ACTIVITY:
Copy, exactly and without additions, every line in the records below from the one holding "mkMember ([] ++ [demo_m1] ++ [demo_m2])" through the one holding "clear Hi. unfold", both ends included.

DATA SUPPLIED:
Definition demo_r0 : IRReplica Store := (new_replica one_replica 0 (mkStore true demo_x0 ∅) None).2.
Definition demo_m1 : ir_request := ProposeConsensus (demo_prepare 1 5).
Definition demo_m2 : ir_request := ProposeConsensus (demo_prepare 2 6).
Definition demo_r1 : IRReplica Store := (handle demo_r0 demo_m1).2.
Definition demo_r2 : IRReplica Store := (handle demo_r1 demo_m2).2.
Definition demo_h1 : history := observe demo_r0 (start demo_x0) demo_m1 demo_r1.

Definition demo_group (i : Z) : member :=
  mkMember ([] ++ [demo_m1] ++ [demo_m2])
    ([] ++ replies (handle demo_r0 demo_m1).1 ++ replies (handle demo_r1 demo_m2).1)
    demo_r2 (observe demo_r1 demo_h1 demo_m2 demo_r2).

Lemma demo_group_run : group_run one_replica demo_x0 demo_group.
Proof.
  intros i Hi. apply elem_of_list_to_set, elem_of_seqZ in Hi. assert (i = 0) as -> by (simpl in Hi; lia).
  clear Hi. unfold demo_group. cbn [mb_received mb_replied mb_replica mb_history].
  rewrite !(assoc_L (++)). eapply (tr_step _ _ _ _ _ demo_r1 demo_h1); [eapply (tr_step _ _ _ _ _ demo_r0 (start demo_x0))|..].
  - apply tr_new.
  - unfold demo_m1, sound. assert (record demo_r0 !! opid_of (demo_prepare 1 5) = None) as -> by (by vm_compute).
    split_and!; [by vm_compute|by intros|]. intros _ e He. by apply elem_of_nil in He.
  - by vm_compute.
  - unfold demo_m2, sound. assert (record demo_r1 !! opid_of (demo_prepare 2 6) = None) as -> by (by vm_compute).
    split_and!; [by vm_compute|by vm_compute|]. intros _ e He.
    assert (log demo_h1 = [mkEntry 11 (mkTS 5 1) (mkTxn ∅ {["x" := "v"]}) ∅ Prepared]) as Hl by (by vm_compute).
    rewrite Hl in He. apply list_elem_of_singleton in He as ->. by vm_compute.
  - by vm_compute.
Qed.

SOLUTION FOR THIS TASK:
  mkMember ([] ++ [demo_m1] ++ [demo_m2])
    ([] ++ replies (handle demo_r0 demo_m1).1 ++ replies (handle demo_r1 demo_m2).1)
    demo_r2 (observe demo_r1 demo_h1 demo_m2 demo_r2).

Lemma demo_group_run : group_run one_replica demo_x0 demo_group.
Proof.
  intros i Hi. apply elem_of_list_to_set, elem_of_seqZ in Hi. assert (i = 0) as -> by (simpl in Hi; lia).
  clear Hi. unfold demo_group. cbn [mb_received mb_replied mb_replica mb_history].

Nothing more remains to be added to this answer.